#### [Stored data entries]
::::::::::

(* ===== verification/EdgeStore.v ===== *)
(** * internal/sspedge/store.go: the edge's projection of the delivery log

    The encrypted SQLite store of one edge: the contiguous delivery counter and
    its halts ([applyVerified], [RequireReconciliation],
    [CompleteReconciliation]), the envelope identities, the accepted cases and
    advices, and the outbox towards the local fronts.  Opening the file, its
    keys and the SQLCipher pragmas are not modelled; the AEAD of the field key
    is a parameter. *)
From S2P Require Import Prelude GoText GoTime GoJson Sha256 DeliveryStream SqliteTx.
From stdpp Require Import sorting.
Open Scope string_scope.
Open Scope Z_scope.
Open Scope snag_scope.

(** ** Vocabulary *)
Definition FamilyCase : string := "case".
Definition FamilyAdvice : string := "advice".
Definition VerdictAccepted : string := "accepted".
Definition VerdictRejected : string := "rejected".
Definition VerdictQuarantined : string := "quarantined".
Definition ApplyAccepted : string := "accepted".
Definition ApplyRejected : string := "rejected".
Definition ApplyQuarantined : string := "quarantined".
Definition ApplyDuplicate : string := "duplicate".
Definition ApplyReconciliationRequired : string := "reconciliation_required".
Definition ApplyIdentityConflict : string := "identity_conflict".
Definition DeliveryModeActive : string := "active".
Definition DeliveryModeReconciliationRequired : string := "reconciliation_required".

Record EdgeIdentity := { ei_TenantID : string; ei_EdgeID : string; ei_Generation : Z }.

Definition identity_valid (i : EdgeIdentity) : bool :=
  negb (is_empty (ei_TenantID i) || is_empty (ei_EdgeID i) || (ei_Generation i <=? 0)).

Record JournalDelivery := {
  jd_Stream : string;
  jd_Sequence : Z;
  jd_DeliverySeq : Z;
  jd_TenantID : string;
  jd_EdgeID : string;
  jd_EdgeGeneration : Z;
  jd_Subject : string;
  jd_Raw : bytes
}.

Record Case := {
  c_CaseID : string;
  c_IssuerEdgeID : string;
  c_Domain : string;
  c_Summary : string;
  c_ContextManifest : string;
  c_IssuerEdgeGeneration : Z;
  c_RouteKind : string;
  c_RouteToken : string;
  c_SourceToken : string;
  c_RoutingEpoch : Z;
  c_RegistryRevision : Z;
  c_RegistryHash : string;
  c_ExpiresAt : Z
}.

Record Advice := {
  a_AdviceID : string;
  a_CaseID : string;
  a_CaseCommitment : string;
  a_Text : string;
  a_IssuerEdgeID : string;
  a_RouteKind : string;
  a_RouteToken : string;
  a_IssuerEdgeGeneration : Z;
  a_RoutingEpoch : Z;
  a_RegistryRevision : Z;
  a_RegistryHash : string;
  a_ExpiresAt : Z
}.

Record VerifiedProjection := {
  p_EnvelopeID : string;
  p_Commitment : string;
  p_Family : string;
  p_Case : option Case;
  p_Advice : option Advice
}.

(** ** Rows and tables *)
Record StateRow := {
  sr_last : Z;
  sr_high : Z;
  sr_mode : string;
  sr_reason : string;
  sr_updated_at : string
}.

Record DeliveryRow := {
  dr_stream : string;
  dr_carrier_sequence : Z;
  dr_subject : string;
  dr_raw_sha256 : string;
  dr_envelope_id : option string;
  dr_family : option string;
  dr_verdict : string;
  dr_reason : string;
  dr_received_at : string;
  dr_committed_at : string
}.

Record IdentityRow := {
  ir_commitment : string;
  ir_state : string;
  ir_first_delivery_seq : Z;
  ir_first_seen_at : string;
  ir_conflicting_commitment : option string;
  ir_conflicting_delivery_seq : option Z;
  ir_quarantined_at : option string
}.

Record CaseRow := {
  er_envelope_id : string;
  er_commitment : string;
  er_issuer_edge_id : string;
  er_issuer_edge_generation : Z;
  er_route_kind : string;
  er_route_token : string;
  er_source_token : string;
  er_domain : string;
  er_routing_epoch : Z;
  er_registry_revision : Z;
  er_registry_hash : string;
  er_payload_ciphertext : bytes;
  er_expires_at : string;
  er_state : string
}.

Record EdgeAdviceRow := {
  ar_envelope_id : string;
  ar_case_id : string;
  ar_case_commitment : string;
  ar_commitment : string;
  ar_issuer_edge_id : string;
  ar_issuer_edge_generation : Z;
  ar_route_kind : string;
  ar_route_token : string;
  ar_routing_epoch : Z;
  ar_registry_revision : Z;
  ar_registry_hash : string;
  ar_text_ciphertext : bytes;
  ar_expires_at : string;
  ar_received_at : string;
  ar_state : string
}.

Record FrontRow := {
  fr_message_id : string;
  fr_state : string;
  fr_created_at : string;
  fr_lease_owner : option string;
  fr_lease_expires_at : option string;
  fr_claim_token : option string;
  fr_delivery_receipt : option string;
  fr_delivered_at : option string
}.

(** The spool rows of edge_case_store.go, edge_advice_spool.go and
    dispatcher_turn_store.go live in the same file. *)
Record PendingCaseRow := {
  pc_envelope_id : string;
  pc_commitment : string;
  pc_raw_ciphertext : bytes;
  pc_created_at : string;
  pc_state : string;
  pc_authority_id : option string;
  pc_authority_revision : option Z;
  pc_accepted_at : option string
}.

Record PendingAdviceRow := {
  pa_advice_id : string;
  pa_case_commitment : string;
  pa_commitment : string;
  pa_raw_ciphertext : bytes;
  pa_created_at : string;
  pa_state : string;
  pa_authority_id : option string;
  pa_authority_revision : option Z;
  pa_accepted_at : option string
}.

Record TurnRow := {
  tr_request_ciphertext : bytes;
  tr_result_ciphertext : option bytes;
  tr_state : string;
  tr_created : Z;
  tr_expires : Z;
  tr_completed : option Z;
  tr_claim_token : option string;
  tr_claim_expires : option Z
}.

Definition edge_key : Type := string * string * Z.

Record EdgeDB := {
  delivery_state : gmap edge_key StateRow;
  deliveries : gmap (edge_key * Z) DeliveryRow;
  identities : gmap string IdentityRow;
  cases : gmap string CaseRow;
  advice : gmap string EdgeAdviceRow;
  front_outbox : gmap (string * string) FrontRow;
  pending_cases : gmap string PendingCaseRow;
  pending_advice : gmap string PendingAdviceRow;
  turns : gmap string TurnRow
}.

Definition empty_edge : EdgeDB :=
  {| delivery_state := ∅; deliveries := ∅; identities := ∅; cases := ∅; advice := ∅;
     front_outbox := ∅; pending_cases := ∅; pending_advice := ∅; turns := ∅ |}.

Definition set_delivery_state x s :=
  {| delivery_state := x; deliveries := deliveries s; identities := identities s;
     cases := cases s; advice := advice s; front_outbox := front_outbox s;
     pending_cases := pending_cases s; pending_advice := pending_advice s; turns := turns s |}.
Definition set_deliveries x s :=
  {| delivery_state := delivery_state s; deliveries := x; identities := identities s;
     cases := cases s; advice := advice s; front_outbox := front_outbox s;
     pending_cases := pending_cases s; pending_advice := pending_advice s; turns := turns s |}.
Definition set_identities x s :=
  {| delivery_state := delivery_state s; deliveries := deliveries s; identities := x;
     cases := cases s; advice := advice s; front_outbox := front_outbox s;
     pending_cases := pending_cases s; pending_advice := pending_advice s; turns := turns s |}.
Definition set_cases x s :=
  {| delivery_state := delivery_state s; deliveries := deliveries s; identities := identities s;
     cases := x; advice := advice s; front_outbox := front_outbox s;
     pending_cases := pending_cases s; pending_advice := pending_advice s; turns := turns s |}.
Definition set_advice x s :=
  {| delivery_state := delivery_state s; deliveries := deliveries s; identities := identities s;
     cases := cases s; advice := x; front_outbox := front_outbox s;
     pending_cases := pending_cases s; pending_advice := pending_advice s; turns := turns s |}.
Definition set_front_outbox x s :=
  {| delivery_state := delivery_state s; deliveries := deliveries s; identities := identities s;
     cases := cases s; advice := advice s; front_outbox := x;
     pending_cases := pending_cases s; pending_advice := pending_advice s; turns := turns s |}.
Definition set_pending_cases x s :=
  {| delivery_state := delivery_state s; deliveries := deliveries s; identities := identities s;
     cases := cases s; advice := advice s; front_outbox := front_outbox s;
     pending_cases := x; pending_advice := pending_advice s; turns := turns s |}.
Definition set_pending_advice x s :=
  {| delivery_state := delivery_state s; deliveries := deliveries s; identities := identities s;
     cases := cases s; advice := advice s; front_outbox := front_outbox s;
     pending_cases := pending_cases s; pending_advice := x; turns := turns s |}.
Definition set_turns x s :=
  {| delivery_state := delivery_state s; deliveries := deliveries s; identities := identities s;
     cases := cases s; advice := advice s; front_outbox := front_outbox s;
     pending_cases := pending_cases s; pending_advice := pending_advice s; turns := x |}.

::::::::::

#### [Task requirements]
There is a run of lines above from the one with "Open Scope snag_scope." to the one with "sr_last : Z;"; print exactly that run, both ends included, and nothing else.

#### [Solution to this problem]
Open Scope snag_scope.

(** ** Vocabulary *)
Definition FamilyCase : string := "case".
Definition FamilyAdvice : string := "advice".
Definition VerdictAccepted : string := "accepted".
Definition VerdictRejected : string := "rejected".
Definition VerdictQuarantined : string := "quarantined".
Definition ApplyAccepted : string := "accepted".
Definition ApplyRejected : string := "rejected".
Definition ApplyQuarantined : string := "quarantined".
Definition ApplyDuplicate : string := "duplicate".
Definition ApplyReconciliationRequired : string := "reconciliation_required".
Definition ApplyIdentityConflict : string := "identity_conflict".
Definition DeliveryModeActive : string := "active".
Definition DeliveryModeReconciliationRequired : string := "reconciliation_required".

Record EdgeIdentity := { ei_TenantID : string; ei_EdgeID : string; ei_Generation : Z }.

Definition identity_valid (i : EdgeIdentity) : bool :=
  negb (is_empty (ei_TenantID i) || is_empty (ei_EdgeID i) || (ei_Generation i <=? 0)).

Record JournalDelivery := {
  jd_Stream : string;
  jd_Sequence : Z;
  jd_DeliverySeq : Z;
  jd_TenantID : string;
  jd_EdgeID : string;
  jd_EdgeGeneration : Z;
  jd_Subject : string;
  jd_Raw : bytes
}.

Record Case := {
  c_CaseID : string;
  c_IssuerEdgeID : string;
  c_Domain : string;
  c_Summary : string;
  c_ContextManifest : string;
  c_IssuerEdgeGeneration : Z;
  c_RouteKind : string;
  c_RouteToken : string;
  c_SourceToken : string;
  c_RoutingEpoch : Z;
  c_RegistryRevision : Z;
  c_RegistryHash : string;
  c_ExpiresAt : Z
}.

Record Advice := {
  a_AdviceID : string;
  a_CaseID : string;
  a_CaseCommitment : string;
  a_Text : string;
  a_IssuerEdgeID : string;
  a_RouteKind : string;
  a_RouteToken : string;
  a_IssuerEdgeGeneration : Z;
  a_RoutingEpoch : Z;
  a_RegistryRevision : Z;
  a_RegistryHash : string;
  a_ExpiresAt : Z
}.

Record VerifiedProjection := {
  p_EnvelopeID : string;
  p_Commitment : string;
  p_Family : string;
  p_Case : option Case;
  p_Advice : option Advice
}.

(** ** Rows and tables *)
Record StateRow := {
  sr_last : Z;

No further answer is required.